§ **TASK TO CARRY OUT**: Give the data again exactly, from its opening line through the line in which "views_of m (monitorViews s1)" appears.

Dataset excerpts:
------------------------------

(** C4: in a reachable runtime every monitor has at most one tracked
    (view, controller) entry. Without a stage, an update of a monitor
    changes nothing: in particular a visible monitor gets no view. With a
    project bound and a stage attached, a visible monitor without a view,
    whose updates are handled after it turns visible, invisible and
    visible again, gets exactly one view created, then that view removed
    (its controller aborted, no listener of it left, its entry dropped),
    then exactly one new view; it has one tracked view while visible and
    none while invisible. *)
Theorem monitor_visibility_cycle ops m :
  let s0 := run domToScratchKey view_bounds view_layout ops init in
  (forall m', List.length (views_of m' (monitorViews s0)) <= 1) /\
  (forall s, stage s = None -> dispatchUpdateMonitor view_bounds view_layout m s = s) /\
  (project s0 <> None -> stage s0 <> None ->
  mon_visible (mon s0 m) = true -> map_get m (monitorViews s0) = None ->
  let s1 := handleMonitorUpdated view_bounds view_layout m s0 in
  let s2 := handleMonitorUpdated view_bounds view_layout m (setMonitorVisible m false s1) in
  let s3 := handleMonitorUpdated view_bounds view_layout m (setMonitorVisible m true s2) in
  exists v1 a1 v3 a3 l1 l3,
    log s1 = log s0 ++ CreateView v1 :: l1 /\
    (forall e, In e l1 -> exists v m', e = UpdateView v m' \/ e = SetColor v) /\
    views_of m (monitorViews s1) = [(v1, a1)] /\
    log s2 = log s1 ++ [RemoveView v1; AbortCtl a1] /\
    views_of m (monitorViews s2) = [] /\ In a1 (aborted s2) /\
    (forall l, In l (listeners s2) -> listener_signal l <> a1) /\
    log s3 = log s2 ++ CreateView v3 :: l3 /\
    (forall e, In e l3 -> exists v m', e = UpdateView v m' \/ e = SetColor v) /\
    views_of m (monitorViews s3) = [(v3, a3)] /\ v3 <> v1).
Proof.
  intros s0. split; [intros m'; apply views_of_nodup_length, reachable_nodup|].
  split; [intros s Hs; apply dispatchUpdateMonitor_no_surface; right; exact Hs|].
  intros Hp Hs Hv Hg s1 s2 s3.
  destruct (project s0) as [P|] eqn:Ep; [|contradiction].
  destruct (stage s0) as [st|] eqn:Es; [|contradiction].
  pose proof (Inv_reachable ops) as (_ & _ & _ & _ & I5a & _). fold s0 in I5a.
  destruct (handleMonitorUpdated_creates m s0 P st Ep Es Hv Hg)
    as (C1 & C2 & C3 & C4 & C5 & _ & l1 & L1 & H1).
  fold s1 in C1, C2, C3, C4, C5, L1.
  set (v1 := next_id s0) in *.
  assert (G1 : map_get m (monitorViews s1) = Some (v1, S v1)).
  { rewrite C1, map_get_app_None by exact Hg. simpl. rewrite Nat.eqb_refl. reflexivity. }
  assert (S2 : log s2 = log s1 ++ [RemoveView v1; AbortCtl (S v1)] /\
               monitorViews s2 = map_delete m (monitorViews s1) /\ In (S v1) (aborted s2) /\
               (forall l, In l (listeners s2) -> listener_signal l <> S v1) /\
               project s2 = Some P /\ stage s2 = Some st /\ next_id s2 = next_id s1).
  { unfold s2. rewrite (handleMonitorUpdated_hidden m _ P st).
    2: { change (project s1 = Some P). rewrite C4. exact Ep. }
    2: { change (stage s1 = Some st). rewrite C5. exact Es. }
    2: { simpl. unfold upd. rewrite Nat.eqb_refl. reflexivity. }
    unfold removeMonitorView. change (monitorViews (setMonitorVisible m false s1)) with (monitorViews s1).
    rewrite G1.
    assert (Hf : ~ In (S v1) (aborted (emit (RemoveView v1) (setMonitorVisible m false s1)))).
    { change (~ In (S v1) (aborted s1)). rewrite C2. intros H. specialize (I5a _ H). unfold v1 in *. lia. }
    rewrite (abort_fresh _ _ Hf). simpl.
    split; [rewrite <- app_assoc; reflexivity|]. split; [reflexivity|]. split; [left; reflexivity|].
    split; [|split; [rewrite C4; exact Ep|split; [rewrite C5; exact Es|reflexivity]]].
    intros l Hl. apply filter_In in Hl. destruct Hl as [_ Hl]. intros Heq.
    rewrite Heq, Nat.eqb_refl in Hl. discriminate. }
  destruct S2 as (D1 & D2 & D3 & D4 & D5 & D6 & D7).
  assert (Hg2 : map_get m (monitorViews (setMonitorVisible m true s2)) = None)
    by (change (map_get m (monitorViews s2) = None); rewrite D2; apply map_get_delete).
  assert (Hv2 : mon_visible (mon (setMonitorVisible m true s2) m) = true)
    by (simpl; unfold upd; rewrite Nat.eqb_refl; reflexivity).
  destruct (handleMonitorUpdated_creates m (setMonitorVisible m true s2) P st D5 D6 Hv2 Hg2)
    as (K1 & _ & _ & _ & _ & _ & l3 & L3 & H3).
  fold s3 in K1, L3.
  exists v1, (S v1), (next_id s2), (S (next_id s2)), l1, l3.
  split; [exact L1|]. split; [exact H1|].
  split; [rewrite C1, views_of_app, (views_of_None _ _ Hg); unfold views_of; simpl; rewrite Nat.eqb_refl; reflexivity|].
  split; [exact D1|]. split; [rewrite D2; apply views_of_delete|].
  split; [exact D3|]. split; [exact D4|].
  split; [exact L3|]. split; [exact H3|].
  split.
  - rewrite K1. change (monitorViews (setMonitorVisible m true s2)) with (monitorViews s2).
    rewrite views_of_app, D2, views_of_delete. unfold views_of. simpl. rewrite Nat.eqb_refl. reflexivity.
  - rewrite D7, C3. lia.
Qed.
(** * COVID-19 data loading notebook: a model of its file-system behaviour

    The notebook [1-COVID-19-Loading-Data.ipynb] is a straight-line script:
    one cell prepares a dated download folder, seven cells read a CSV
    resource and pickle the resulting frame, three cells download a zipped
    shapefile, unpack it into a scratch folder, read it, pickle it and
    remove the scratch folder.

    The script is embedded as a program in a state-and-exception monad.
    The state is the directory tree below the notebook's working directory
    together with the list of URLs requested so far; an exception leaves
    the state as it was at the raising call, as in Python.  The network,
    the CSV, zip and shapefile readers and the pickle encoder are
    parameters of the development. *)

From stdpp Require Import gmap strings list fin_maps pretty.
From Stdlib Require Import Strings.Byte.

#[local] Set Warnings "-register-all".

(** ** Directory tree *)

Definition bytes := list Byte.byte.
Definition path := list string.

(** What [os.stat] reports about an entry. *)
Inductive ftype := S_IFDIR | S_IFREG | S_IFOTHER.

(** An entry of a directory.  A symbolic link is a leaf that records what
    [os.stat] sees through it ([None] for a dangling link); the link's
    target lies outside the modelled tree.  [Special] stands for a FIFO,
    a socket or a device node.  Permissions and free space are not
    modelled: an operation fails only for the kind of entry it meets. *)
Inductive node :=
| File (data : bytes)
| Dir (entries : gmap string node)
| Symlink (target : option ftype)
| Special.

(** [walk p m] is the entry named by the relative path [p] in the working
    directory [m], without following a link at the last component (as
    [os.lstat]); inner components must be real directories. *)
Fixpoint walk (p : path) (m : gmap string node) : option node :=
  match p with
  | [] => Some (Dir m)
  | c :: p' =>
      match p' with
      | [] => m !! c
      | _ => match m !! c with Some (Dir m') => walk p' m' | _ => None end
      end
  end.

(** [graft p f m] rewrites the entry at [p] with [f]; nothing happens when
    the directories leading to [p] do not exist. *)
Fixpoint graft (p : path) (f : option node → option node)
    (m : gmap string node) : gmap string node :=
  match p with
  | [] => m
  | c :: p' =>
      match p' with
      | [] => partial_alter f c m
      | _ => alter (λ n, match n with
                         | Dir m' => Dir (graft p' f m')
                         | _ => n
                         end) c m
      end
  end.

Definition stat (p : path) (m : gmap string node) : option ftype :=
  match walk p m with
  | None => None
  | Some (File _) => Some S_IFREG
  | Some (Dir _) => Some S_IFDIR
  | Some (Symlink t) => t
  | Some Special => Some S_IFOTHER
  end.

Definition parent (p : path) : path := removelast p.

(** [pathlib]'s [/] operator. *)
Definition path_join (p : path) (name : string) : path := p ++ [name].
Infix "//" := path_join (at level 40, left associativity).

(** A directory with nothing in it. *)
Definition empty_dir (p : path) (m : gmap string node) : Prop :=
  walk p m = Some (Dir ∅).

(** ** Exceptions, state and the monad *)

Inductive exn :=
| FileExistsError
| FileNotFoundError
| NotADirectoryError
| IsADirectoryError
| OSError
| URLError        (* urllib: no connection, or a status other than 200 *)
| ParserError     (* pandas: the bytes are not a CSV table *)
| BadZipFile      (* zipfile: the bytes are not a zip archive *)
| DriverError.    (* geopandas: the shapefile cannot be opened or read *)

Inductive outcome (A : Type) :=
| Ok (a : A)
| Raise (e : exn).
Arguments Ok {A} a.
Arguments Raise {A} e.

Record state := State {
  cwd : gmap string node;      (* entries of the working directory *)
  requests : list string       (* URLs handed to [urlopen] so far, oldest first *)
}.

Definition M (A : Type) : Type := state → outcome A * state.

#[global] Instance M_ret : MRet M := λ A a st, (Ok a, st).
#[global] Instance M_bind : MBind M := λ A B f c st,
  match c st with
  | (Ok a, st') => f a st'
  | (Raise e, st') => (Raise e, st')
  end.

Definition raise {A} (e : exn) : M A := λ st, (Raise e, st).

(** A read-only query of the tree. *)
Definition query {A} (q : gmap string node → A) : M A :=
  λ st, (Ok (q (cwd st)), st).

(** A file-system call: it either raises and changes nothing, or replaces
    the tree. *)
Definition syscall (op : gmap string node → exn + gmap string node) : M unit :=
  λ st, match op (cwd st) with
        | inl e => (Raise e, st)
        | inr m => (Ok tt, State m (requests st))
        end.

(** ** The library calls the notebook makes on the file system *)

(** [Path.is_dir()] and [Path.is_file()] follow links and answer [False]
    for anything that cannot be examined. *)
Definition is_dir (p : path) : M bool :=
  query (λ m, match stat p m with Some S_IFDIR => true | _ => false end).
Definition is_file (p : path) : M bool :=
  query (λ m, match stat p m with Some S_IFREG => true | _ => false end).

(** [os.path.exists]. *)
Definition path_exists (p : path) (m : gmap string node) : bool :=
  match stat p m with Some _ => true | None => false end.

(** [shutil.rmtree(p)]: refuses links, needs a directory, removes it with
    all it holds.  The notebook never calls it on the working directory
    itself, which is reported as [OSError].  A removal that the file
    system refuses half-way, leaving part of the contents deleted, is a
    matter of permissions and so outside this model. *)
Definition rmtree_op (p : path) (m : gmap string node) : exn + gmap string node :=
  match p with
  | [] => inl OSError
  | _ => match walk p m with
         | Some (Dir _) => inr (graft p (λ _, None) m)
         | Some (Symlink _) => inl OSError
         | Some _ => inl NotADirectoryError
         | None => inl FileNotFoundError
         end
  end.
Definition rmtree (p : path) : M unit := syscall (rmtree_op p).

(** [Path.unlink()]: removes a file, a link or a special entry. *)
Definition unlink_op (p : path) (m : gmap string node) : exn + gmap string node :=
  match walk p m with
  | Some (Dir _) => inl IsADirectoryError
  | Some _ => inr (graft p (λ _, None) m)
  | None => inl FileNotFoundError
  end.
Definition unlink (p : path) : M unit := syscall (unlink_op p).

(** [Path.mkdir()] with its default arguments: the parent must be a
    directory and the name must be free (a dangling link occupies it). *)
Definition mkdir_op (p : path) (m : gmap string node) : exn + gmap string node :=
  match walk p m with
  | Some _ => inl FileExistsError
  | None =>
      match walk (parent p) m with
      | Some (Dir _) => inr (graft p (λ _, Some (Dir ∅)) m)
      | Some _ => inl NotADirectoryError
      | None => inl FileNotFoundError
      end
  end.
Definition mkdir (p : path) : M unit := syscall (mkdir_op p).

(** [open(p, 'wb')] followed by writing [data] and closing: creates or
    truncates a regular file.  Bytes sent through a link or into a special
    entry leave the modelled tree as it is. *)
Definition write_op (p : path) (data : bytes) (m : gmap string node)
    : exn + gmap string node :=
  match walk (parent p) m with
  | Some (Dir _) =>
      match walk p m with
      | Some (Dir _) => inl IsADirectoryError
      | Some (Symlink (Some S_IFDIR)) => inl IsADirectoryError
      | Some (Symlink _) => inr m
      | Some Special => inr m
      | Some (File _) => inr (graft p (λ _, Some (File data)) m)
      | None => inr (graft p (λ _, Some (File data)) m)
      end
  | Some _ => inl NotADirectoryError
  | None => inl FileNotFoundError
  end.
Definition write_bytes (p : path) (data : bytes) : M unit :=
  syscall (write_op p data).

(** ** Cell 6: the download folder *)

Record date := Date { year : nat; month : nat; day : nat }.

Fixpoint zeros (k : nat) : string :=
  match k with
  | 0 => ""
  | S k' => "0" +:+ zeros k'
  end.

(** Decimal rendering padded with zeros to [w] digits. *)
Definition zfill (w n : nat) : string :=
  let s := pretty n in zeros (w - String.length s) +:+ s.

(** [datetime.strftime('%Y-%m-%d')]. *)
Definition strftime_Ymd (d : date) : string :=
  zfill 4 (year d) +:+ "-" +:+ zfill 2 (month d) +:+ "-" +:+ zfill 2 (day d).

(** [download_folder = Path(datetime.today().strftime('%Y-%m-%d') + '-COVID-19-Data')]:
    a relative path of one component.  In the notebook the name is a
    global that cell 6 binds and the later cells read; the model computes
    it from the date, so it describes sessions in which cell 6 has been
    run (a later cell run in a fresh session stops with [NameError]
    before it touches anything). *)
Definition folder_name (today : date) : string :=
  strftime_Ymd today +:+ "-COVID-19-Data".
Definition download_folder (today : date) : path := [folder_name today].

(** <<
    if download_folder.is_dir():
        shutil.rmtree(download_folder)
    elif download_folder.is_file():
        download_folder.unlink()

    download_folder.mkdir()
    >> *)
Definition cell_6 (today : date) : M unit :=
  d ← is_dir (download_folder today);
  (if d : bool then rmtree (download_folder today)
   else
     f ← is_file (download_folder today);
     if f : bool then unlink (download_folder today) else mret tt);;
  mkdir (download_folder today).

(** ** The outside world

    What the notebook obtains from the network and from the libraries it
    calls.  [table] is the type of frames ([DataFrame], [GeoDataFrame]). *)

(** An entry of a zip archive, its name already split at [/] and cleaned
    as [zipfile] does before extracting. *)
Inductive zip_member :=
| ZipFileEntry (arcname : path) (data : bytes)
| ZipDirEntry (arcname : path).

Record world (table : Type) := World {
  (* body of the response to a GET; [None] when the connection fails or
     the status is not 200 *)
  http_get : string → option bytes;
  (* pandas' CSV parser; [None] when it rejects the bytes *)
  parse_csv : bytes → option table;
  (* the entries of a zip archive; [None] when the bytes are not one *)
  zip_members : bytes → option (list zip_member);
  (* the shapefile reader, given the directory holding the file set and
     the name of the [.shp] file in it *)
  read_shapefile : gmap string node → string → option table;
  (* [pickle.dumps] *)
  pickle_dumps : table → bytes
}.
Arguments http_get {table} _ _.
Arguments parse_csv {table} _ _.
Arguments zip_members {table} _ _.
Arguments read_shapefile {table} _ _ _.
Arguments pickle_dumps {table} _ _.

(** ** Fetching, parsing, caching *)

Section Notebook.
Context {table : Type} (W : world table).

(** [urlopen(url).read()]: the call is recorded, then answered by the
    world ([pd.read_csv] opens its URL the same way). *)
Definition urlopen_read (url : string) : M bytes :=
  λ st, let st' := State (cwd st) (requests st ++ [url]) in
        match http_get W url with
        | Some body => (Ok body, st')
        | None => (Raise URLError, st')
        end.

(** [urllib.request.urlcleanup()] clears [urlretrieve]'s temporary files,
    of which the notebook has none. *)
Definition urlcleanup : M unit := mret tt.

------------------------------

§ **RESPONSE TO THE TASK**:
(** C4: in a reachable runtime every monitor has at most one tracked
    (view, controller) entry. Without a stage, an update of a monitor
    changes nothing: in particular a visible monitor gets no view. With a
    project bound and a stage attached, a visible monitor without a view,
    whose updates are handled after it turns visible, invisible and
    visible again, gets exactly one view created, then that view removed
    (its controller aborted, no listener of it left, its entry dropped),
    then exactly one new view; it has one tracked view while visible and
    none while invisible. *)
Theorem monitor_visibility_cycle ops m :
  let s0 := run domToScratchKey view_bounds view_layout ops init in
  (forall m', List.length (views_of m' (monitorViews s0)) <= 1) /\
  (forall s, stage s = None -> dispatchUpdateMonitor view_bounds view_layout m s = s) /\
  (project s0 <> None -> stage s0 <> None ->
  mon_visible (mon s0 m) = true -> map_get m (monitorViews s0) = None ->
  let s1 := handleMonitorUpdated view_bounds view_layout m s0 in
  let s2 := handleMonitorUpdated view_bounds view_layout m (setMonitorVisible m false s1) in
  let s3 := handleMonitorUpdated view_bounds view_layout m (setMonitorVisible m true s2) in
  exists v1 a1 v3 a3 l1 l3,
    log s1 = log s0 ++ CreateView v1 :: l1 /\
    (forall e, In e l1 -> exists v m', e = UpdateView v m' \/ e = SetColor v) /\
    views_of m (monitorViews s1) = [(v1, a1)] /\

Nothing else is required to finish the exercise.